I’m not sure I understand the use case completely, but loading parameters into the model via a new or manipulated state_dict is independent from the computation graph and should be done before or after the training step. I.e. performing the forward pass will use the current parameter set (P0) to compute the intermediate forward activations (A0), which will be used to compute the gradients (G0). Changing the parameters to P1 would try to use A0 to calculate the gradients, which is wrong, so could you explain the use case a bit more?

Sorry for my vague description. Actually I asked two seperated problem, which may mislead you.

  1. The background of the first question is fitler pruning, specifically SOFT Filter Pruning, for which I would like to write code as shown bellow. As we can see, before each trainging epoch, I would manipulate the weight and pass the new_state_dict to the model. The first question is that is my code OK according to your preliminary judgment? Would this cause any latent bugs such as AutoGradient problem?
for loop in training_epochs:
        optimizer.zero_grad()
        loss.backward()
        
        # manipulate conva.weight of state_dict, then load the new_state_dict
        new_state_dict = model.state_dict() 
        # an manipulated example. The key here is assign a from_numpy to the weight
        new_state_dict['conva.weight'] = torch.from_numpy(np.zeros(new_state_dict['conva.weight'].shape )
        model.load_state_dict(new_state_dict)

        optimizer.step()
  1. The second question is seperate from the former one. Said that state_dict['conva.weight'].shape==[16,3,3,3], i.e., there are 16 filters. Now I want to update only the last 8 filters in the training period while keeping the first 8 filters the same and unchagned, and my method is to make the gradient of the first 8 filters zero in every epoch as follows.
    Is the code OK? (I am afraid of latent bugs)
for loop in training_epochs:
        optimizer.zero_grad()
        loss.backward()
        
        for item in model.named_parameters():
             if item[0]=='conva.weight':
                     grad_mask = np.ones(item.grad.shape)
                     grad_mask[8:,:,:,:] = 0
                     item.grad.data = grad_mask
        optimizer.step()
  1. Yes, your approach looks wrong as the new parameter assignment would not keep the gradients, so you should copy them manually back, if you want to apply the previously calculated gradients to a new parameter set (assuming that’s what the linked method really does).

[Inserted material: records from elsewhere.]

(* ===== verification/Global.v ===== *)
(** * The global generator: src/ottery_global.c

    The [ottery_] functions on the process-wide state, which the first call
    initializes. The structure has a fixed address. *)
From S2P Require Import Prelude Words Memory Internal Spec Prng Refine.
From S2P Require Import ChaChaRef ChaChaMerged ChaChaKrovetz Os CpuInfo Entropy Config Api.
Local Open Scope Z_scope.
Local Open Scope ottery_scope.

(** [ottery_global_state_initialized_] and [ottery_global_state_]. *)
Record global := mk_global {
  ottery_global_state_initialized_ : bool;
  ottery_global_state_ : ottery_state }.

Definition initial_global : global := mk_global false zero_state.

Section Global.
Context {W : Type} {OS0 : OS W} {BC : BuildConfig} {PL : Platform}.
(** The address of [ottery_global_state_]. *)
Context (addr : Z).

Definition ottery_init (g : global) (cfg : option ottery_config) : M W (Z * global) :=
  do '(n, st) <- ottery_st_init addr (ottery_global_state_ g) cfg;
  ret (n, mk_global (if n =? 0 then true else ottery_global_state_initialized_ g) st).

(** [CHECK_INIT(rv)]: [false] when the caller must return [rv]. Another thread may run
    between the test of the flag and the body of the [if]. *)
Definition CHECK_INIT_body (g : global) : M W (bool * global) :=
  do '(err, g) <- ottery_init g None;
  if negb (err =? 0) then
    do_ ottery_fatal_error_ (Z.lor OTTERY_ERR_FLAG_GLOBAL_PRNG_INIT err);
    ret (false, g)
  else ret (true, g).

Definition CHECK_INIT (g : global) : M W (bool * global) :=
  if ottery_global_state_initialized_ g then ret (true, g) else CHECK_INIT_body g.

(** A function of the global API: the check, then the [ottery_st_] function;
    [rv] is what the check's early return gives. *)
Definition with_global {A} (rv : A) (g : global)
    (f : ottery_state -> M W (A * ottery_state)) : M W (A * global) :=
  do '(ok, g) <- CHECK_INIT g;
  if negb ok then ret (rv, g)
  else
    do '(a, st) <- f (ottery_global_state_ g);
    ret (a, mk_global (ottery_global_state_initialized_ g) st).

Definition ottery_add_seed (g : global) (seed : option (list byte)) (n : Z) : M W (Z * global) :=
  with_global 0 g (fun st => ottery_st_add_seed addr st seed n).

Definition ottery_wipe (g : global) : M W global :=
  if ottery_global_state_initialized_ g then
    do st <- ottery_st_wipe (ottery_global_state_ g);
    ret (mk_global false st)
  else ret g.

Definition ottery_prevent_backtracking (g : global) : M W (unit * global) :=
  with_global tt g (fun st => do st <- ottery_st_prevent_backtracking st; ret (tt, st)).

Definition ottery_rand_bytes (g : global) (out : list byte) (off n : Z)
  : M W (list byte * global) :=
  with_global out g (fun st =>
    do '(st, out) <- ottery_st_rand_bytes addr st out off n; ret (out, st)).

Definition ottery_rand_unsigned (g : global) : M W (Z * global) :=
  with_global 0 g (ottery_st_rand_unsigned addr).

Definition ottery_rand_uint32 (g : global) : M W (Z * global) :=
  with_global 0 g (ottery_st_rand_uint32 addr).

Definition ottery_rand_uint64 (g : global) : M W (Z * global) :=
  with_global 0 g (ottery_st_rand_uint64 addr).

Definition ottery_rand_range (fuel : nat) (g : global) (top : Z) : M W (Z * global) :=
  with_global 0 g (fun st => ottery_st_rand_range fuel addr st top).

Definition ottery_rand_range64 (fuel : nat) (g : global) (top : Z) : M W (Z * global) :=
  with_global 0 g (fun st => ottery_st_rand_range64 fuel addr st top).

End Global.
(* ===== verification/Public.v ===== *)
(** * The public interface

    src/ottery_st.h, src/ottery_nolock.h and src/ottery.h declare the same
    operations three times: on a state with a lock, on a state without, and on
    the process-wide state. [prng_ops] is what each header declares, one field
    per prototype; [PrngLaws] is what their comments promise, in terms of the
    abstract generator of Spec.v; the three headers are three instances. What is
    proved from the laws holds for all of them. *)
From S2P Require Import Prelude Words Memory Internal Spec Prng Refine TestPrf Session.
From S2P Require Import ChaChaRef ChaChaMerged ChaChaKrovetz Os CpuInfo Entropy TestOs Config Api ApiRefine ApiProps.
From S2P Require Import Global GlobalProps.
Local Open Scope Z_scope.
Local Open Scope ottery_scope.

(** ** The operations *)

(** [G] is what the pointer argument points to, or the global variables. *)
Record prng_ops (W G : Type) := mk_prng_ops {
  op_init : G -> option ottery_config -> M W (Z * G);
  op_add_seed : G -> option (list byte) -> Z -> M W (Z * G);
  op_wipe : G -> M W G;
  op_prevent_backtracking : G -> M W G;
  op_rand_bytes : G -> list byte -> Z -> Z -> M W (list byte * G);
  op_rand_unsigned : G -> M W (Z * G);
  op_rand_uint32 : G -> M W (Z * G);
  op_rand_uint64 : G -> M W (Z * G);
  op_rand_range : nat -> G -> Z -> M W (Z * G);
  op_rand_range64 : nat -> G -> Z -> M W (Z * G);
}.
Arguments op_init {W G} _ _ _.
Arguments op_add_seed {W G} _ _ _ _.
Arguments op_wipe {W G} _ _.
Arguments op_prevent_backtracking {W G} _ _.
Arguments op_rand_bytes {W G} _ _ _ _ _.
Arguments op_rand_unsigned {W G} _ _.
Arguments op_rand_uint32 {W G} _ _.
Arguments op_rand_uint64 {W G} _ _.
Arguments op_rand_range {W G} _ _ _ _.
Arguments op_rand_range64 {W G} _ _ _ _.

(** A call on an initialized generator; a seed is the caller's, never null. *)
Inductive query :=
  | QBytes (out : list byte) (off n : Z)
  | QUnsigned
  | QUint32
  | QUint64
  | QRange (fuel : nat) (upper : Z)
  | QRange64 (fuel : nat) (upper : Z)
  | QAddSeed (seed : list byte) (n : Z)
  | QPreventBacktracking.

Inductive reply :=
  | RBuffer (out : list byte)
  | RInt (v : Z)
  | RVoid.

(** Lengths and buffers are real, a seed is not empty, a bound has its type. *)
Definition qvalid (c : query) : Prop :=
  match c with
  | QBytes out off n => 0 <= off /\ 0 <= n < 2 ^ 63 /\ off + n <= zlen out
  | QRange _ upper => 0 <= upper < 2 ^ 32
  | QRange64 _ upper => 0 <= upper < 2 ^ 64
  | QAddSeed seed n => 0 < n <= zlen seed
  | _ => True
  end.

Definition qranges (c : query) : bool :=
  match c with QRange _ _ | QRange64 _ _ => true | _ => false end.

Definition ask {W G} (ops : prng_ops W G) (c : query) (g : G) : M W (reply * G) :=
  let int m := do '(v, g) <- m; ret (RInt v, g) in
  match c with
  | QBytes out off n => do '(out, g) <- op_rand_bytes ops g out off n; ret (RBuffer out, g)
  | QUnsigned => int (op_rand_unsigned ops g)
  | QUint32 => int (op_rand_uint32 ops g)
  | QUint64 => int (op_rand_uint64 ops g)
  | QRange fuel upper => int (op_rand_range ops fuel g upper)
  | QRange64 fuel upper => int (op_rand_range64 ops fuel g upper)
  | QAddSeed seed n => int (op_add_seed ops g (Some seed) n)
  | QPreventBacktracking => do g <- op_prevent_backtracking ops g; ret (RVoid, g)
  end.

(** Calls one after the other. *)
Fixpoint ask_all {W G} (ops : prng_ops W G) (cs : list query) (g : G) : M W (list reply * G) :=
  match cs with
  | [] => ret ([], g)
  | c :: cs =>
      do '(r, g) <- ask ops c g;
      do '(rs, g) <- ask_all ops cs g;
      ret (r :: rs, g)
  end.

(** ** What the abstract generator answers *)

Section Abstract.
Context (p : ottery_prf) {PS : PrfSpec p}.

(** [None] when a range call runs out of draws. *)
Definition spec_ask (c : query) (a : prng) : option (reply * prng) :=
  let int size :=
    let '(bs, a) := tiny (state_bytes p) (output_len p) (prf_out p) size a in
    Some (RInt (le_decode bs), a) in
  let ranged fuel size upper :=
    '(v, a) ← range (state_bytes p) (output_len p) (prf_out p) fuel size
      (range_divisor size upper) upper a;
    Some (RInt v, a) in
  match c with
  | QBytes out off n =>
      let '(bs, a) := get_bytes (state_bytes p) (output_len p) (prf_out p) n a in
      Some (RBuffer (splice out off bs), a)
  | QUnsigned | QUint32 => int 4
  | QUint64 => int 8
  | QRange fuel upper => ranged fuel 4 upper
  | QRange64 fuel upper => ranged fuel 8 upper
  | QAddSeed seed n =>
      Some (RInt 0, add (state_bytes p) (output_len p) (prf_out p) (slice seed 0 n) (mk_prng (K a) []))
  | QPreventBacktracking => Some (RVoid, a)
  end.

  2. Don’t use the .data attribute, but wrap the code in a with torch.no_grad() block and set the weight.grad[8:] to 0.

Could you please tell me what I should copy manually back? The code in question 1 was wrote acrroding to your advice here, and I think I only change the data of a particular weight while the other parameters are the same still, thus I don’t know what to copy back.

Your approach could work, but I don’t think there is a guarantee to keep other data, such as the gradients, after loading a new state_dict, so something like this should work:

model = models.resnet18()
out = model(torch.randn(1, 3, 224, 224))
loss = out.mean()
loss.backward()

grads = {}
for name, param in model.named_parameters():
    print(param.grad.sum())
    grads[name] = param.grad.clone()
  
# change the parameters here
sd = models.resnet18().state_dict()
sd['fc.weight'] = torch.rand_like(sd['fc.weight'])
model.load_state_dict(sd)

# reload grads
for name, param in model.named_parameters():
    print(param.grad.sum())
    param.grad = grads[name]
    print(param.grad.sum())

Thanks for your help. Your are the light of this community.